1 . Use of a cytokine-superantigen fusion protein for preparing an anti-solid tumor drug, characterized in that the cytokine is epidermal growth factor or vascular endothelial growth factor, and the superantigen is super-staphylococcus aureus enterotoxin A antigen.

2. The use of a cytokine-superantigen fusion protein according to claim 1 for the preparation of an anti-solid tumor drug, characterized in that said cytokine-superantigen fusion protein is capable of mobilizing tau lymphocytes and said T lymphocytes Targeted around tumor cells within solid tumor tissue, the T lymphocytes have CD4 ⁺ or CD8 ⁺ characteristics and are capable of interacting with SEA.

 3. The use of the cytokine-superantigen fusion protein according to claim 1 for the preparation of an anti-solid tumor drug, characterized in that the cytokine-superantigen fusion protein induces secretion of cytokines by T lymphocytes in solid tumor tissues. Interleukin-2, interferon-gamma and tumor necrosis factor-alpha.

 The use of the cytokine-superantigen fusion protein according to claim 1 for the preparation of an anti-solid tumor drug, characterized in that the cytokine-superantigen fusion protein is capable of inducing a high level of the apoptotic protein Fas on the surface of a tumor cell. expression.

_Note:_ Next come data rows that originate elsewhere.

Lemma t_write_shards hs1 hs2 outs1 outs2 xs :
  length hs1 = length outs1 → length hs2 = length outs2 → length hs2 = length xs →
  runs (staged (hs1 ++ hs2) (outs1 ++ outs2)) (write_shards hs2 xs)
    (fun fs _ => staged (hs1 ++ hs2) (outs1 ++ extended outs2 xs) fs).
Proof.
  revert hs1 outs1 outs2 xs. induction hs2 as [|h hs2 IH]; intros hs1 outs1 [|o outs2] [|x xs] H1 H2 H3;
    try done; cbn [write_shards]; [by apply t_ret|].
  eapply t_bind.
  - apply (t_write_shard _ _ (length hs1) h o); [by apply list_lookup_middle|].
    rewrite H1. by apply list_lookup_middle.
  - intros u. rewrite H1, insert_app_r_alt, Nat.sub_diag by done. cbn [insert list_insert].
    specialize (IH (hs1 ++ [h]) (outs1 ++ [o +:+ of_chars x]) outs2 xs).
    rewrite <- !app_assoc in IH. apply IH; [rewrite !length_app; simpl; lia|by injection H2|by injection H3].
Qed.

Definition outs_at (n : nat) : list string := (fun j => of_chars (shard_text cfg c n j)) <$> seq 0 (total cfg).

Lemma outs_at_length n : length (outs_at n) = total cfg.
Proof. unfold outs_at. by rewrite length_fmap, length_seq. Qed.

Lemma outs_at_0 : outs_at 0 = replicate (total cfg) "".
Proof.
  unfold outs_at. apply list_eq. intros j. rewrite list_lookup_fmap.
  destruct (decide (j < total cfg)%nat).
  - by rewrite lookup_seq_lt, lookup_replicate_2 by done.
  - rewrite lookup_seq_ge by lia. symmetry. apply lookup_ge_None. rewrite length_replicate. lia.
Qed.

Lemma outs_at_S n : extended (outs_at n) (block_code cfg (chunk cfg c n)) = outs_at (S n).
Proof.
  destruct (block_code_spec cfg Hac (chunk cfg c n) (chunk_length cfg c n)) as (_ & _ & _ & Hl & _).
  unfold extended, outs_at. apply list_eq. intros j. rewrite lookup_zip_with, !list_lookup_fmap.
  destruct (decide (j < total cfg)%nat) as [Hj|Hj].
  - rewrite lookup_seq_lt by done. cbn [fmap option_fmap option_map mbind option_bind Nat.add].
    destruct (lookup_lt_is_Some_2 (block_code cfg (chunk cfg c n)) j) as [x Hx]; [lia|].
    rewrite Hx. cbn [mbind option_bind]. rewrite shard_text_S, of_chars_app. by rewrite (nth_lookup_Some _ _ [] x Hx).
  - by rewrite lookup_seq_ge by lia.
Qed.

Lemma t_encode_blocks fuel hs b :
  length hs = total cfg → (b ≤ nblocks cfg c)%nat → (nblocks cfg c - b < fuel)%nat →
  runs (staged hs (outs_at b)) (encode_blocks fuel cfg i0 hs b)
    (fun fs n => n = nblocks cfg c ∧ staged hs (outs_at n) fs).
Proof.
  intros Hlen. revert b. induction fuel as [|fuel IH]; intros b Hb Hf; [lia|]. cbn [encode_blocks].
  eapply t_bind; [apply (t_look Hrel)|]. intros x.
  apply t_pre with (x = chunk cfg c b).
  { intros fs [Hs ->]. destruct (rm_src _ (sg_room _ _ _ Hs)) as (_ & _ & ->).
    unfold of_chars. by rewrite chars_of. }
  intros ->. eapply (t_weaken (staged hs (outs_at b))); [|by intros fs []|intros fs a Ha; exact Ha].
  destruct (chunk cfg c b) as [|x l] eqn:Ec.
  - apply t_ret. intros fs Hs. apply (chunk_nil cfg Hac) in Ec. replace b with (nblocks cfg c) in * by lia. auto.
  - assert (Hlt : (b < nblocks cfg c)%nat).
    { destruct (Nat.le_gt_cases (nblocks cfg c) b) as [Hle|]; [|done].
      apply (chunk_nil cfg Hac) in Hle. congruence. }
    destruct (block_code_spec cfg Hac (chunk cfg c b) (chunk_length cfg c b)) as (par & Hp & Hcode & Hl & _).
    rewrite <- Ec. rewrite Hp, <- Hcode.
    eapply t_bind; [apply (t_write_shards [] hs [] (outs_at b)); [done|by rewrite outs_at_length|by rewrite Hl]|].
    intros u. cbn [app]. rewrite outs_at_S. destruct (Nat.ltb_spec (length (chunk cfg c b)) (span cfg)) as [Hs|Hs].
    + unfold span in Hs. rewrite (proj2 (Nat.ltb_lt _ _)) by done. apply t_ret. intros fs Hs'.
      rewrite <- (chunk_short cfg Hac c b Hlt Hs) in *. auto.
    + unfold span in Hs. rewrite (proj2 (Nat.ltb_ge _ _)) by done. apply IH; lia.
Qed.

Lemma t_sync_all P (hs : list positive) : runs P (sync_all hs) (fun fs _ => P fs).
Proof.
  induction hs as [|h hs IH]; cbn [sync_all]; [by apply t_ret|].
  do 2 (eapply t_bind; [apply (t_touch Hrel P)|]; intros []). exact IH.
Qed.

Lemma outs_at_lookup n j : (j < total cfg)%nat → outs_at n !! j = Some (of_chars (shard_text cfg c n j)).
Proof. intros Hj. unfold outs_at. by rewrite list_lookup_fmap, lookup_seq_lt by done. Qed.

Lemma staged_file hs n fs j :
  staged hs (outs_at n) fs → (j < total cfg)%nat →
  ∃ h, hs !! j = Some h ∧ file_at fs (join stage (shard_name j)) h (of_chars (shard_text cfg c n j)).
Proof.
  intros [_ _ _ H4 H5 _] Hj. rewrite outs_at_length in H4.
  destruct (lookup_lt_is_Some_2 hs j) as [h Hh]; [lia|]. exists h. split; [done|].
  apply H5; [done|]. by apply outs_at_lookup.
Qed.

Lemma slen_of_chars l : slen (of_chars l) = zlen l.
Proof. unfold slen, zlen. rewrite <- chars_length. unfold of_chars. by rewrite chars_of. Qed.

Lemma t_describe hs n j :
  (j + n ≤ total cfg)%nat →
  runs (staged hs (outs_at (nblocks cfg c))) (describe_shards stage (seq j n))
    (fun fs l => staged hs (outs_at (nblocks cfg c)) fs ∧ l = shard_of cfg c <$> seq j n).
Proof.
  revert j. induction n as [|n IH]; intros j Hj; cbn [seq describe_shards]; [by apply t_ret|].
  set (P := staged hs (outs_at (nblocks cfg c))). set (o := of_chars (shard_text cfg c (nblocks cfg c) j)).
  apply (t_pre (∃ h, hs !! j = Some h)).
  { intros fs Hs. destruct (staged_file _ _ _ j Hs) as (h & Hh & _); [lia|]. eauto. }
  intros [h Hh].
  assert (Hfile : ∀ fs, P fs → file_at fs (join stage (shard_name j)) h o).
  { intros fs Hs. destruct (staged_file _ _ _ j Hs) as (h' & Hh' & Hf); [lia|]. rewrite Hh in Hh'. injection Hh' as ->. exact Hf. }
  apply (t_bind _ _ _ (fun fs x => P fs ∧ x = sha256hex o)).
  { eapply t_bind; [apply (t_ReadFile Hrel P _ _ _ Hfile)|]. intros x. apply t_ret. by intros fs [Hs ->]. }
  intros x. apply t_pre with (x = sha256hex o); [by intros fs []|]. intros ->.
  eapply t_bind.
  { apply t_try. eapply (t_weaken P); [apply (t_Stat Hrel P _ _ _ Hfile)|by intros fs []|intros fs a Ha; exact Ha]. }
  intros r. apply (t_pre (∃ st, r = inr st ∧ st.(fi_size) = slen o)).
  { intros fs (st & -> & _ & Hst). eauto. }
  intros (st & -> & Hst).
  eapply t_bind; [eapply (t_weaken P); [apply (IH (S j)); lia|by intros fs (st' & _ & Hs & _)|intros fs a Ha; exact Ha]|].
  intros rest. apply t_ret. intros fs [Hs ->]. split; [done|]. cbn [fmap list_fmap]. f_equal.
  unfold shard_of. f_equal. rewrite Hst. unfold o. rewrite slen_of_chars. unfold zlen.
  by rewrite shard_text_length by (done || lia).
Qed.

The use of the cytokine-superantigen fusion protein according to claim 1, in the preparation of an anti-solid tumor drug, characterized in that the cytokine-superantigen fusion protein is capable of inducing secretion of perforin and granzyme by killer T lymphocytes. B.

The use of the cytokine-superantigen fusion protein according to claim 1, in the preparation of an anti-solid tumor drug, characterized in that the cytokine-superantigen fusion protein is capable of inhibiting the growth of solid tumors in vivo, resulting in a large amount of tumor tissue. The death of tumor cells.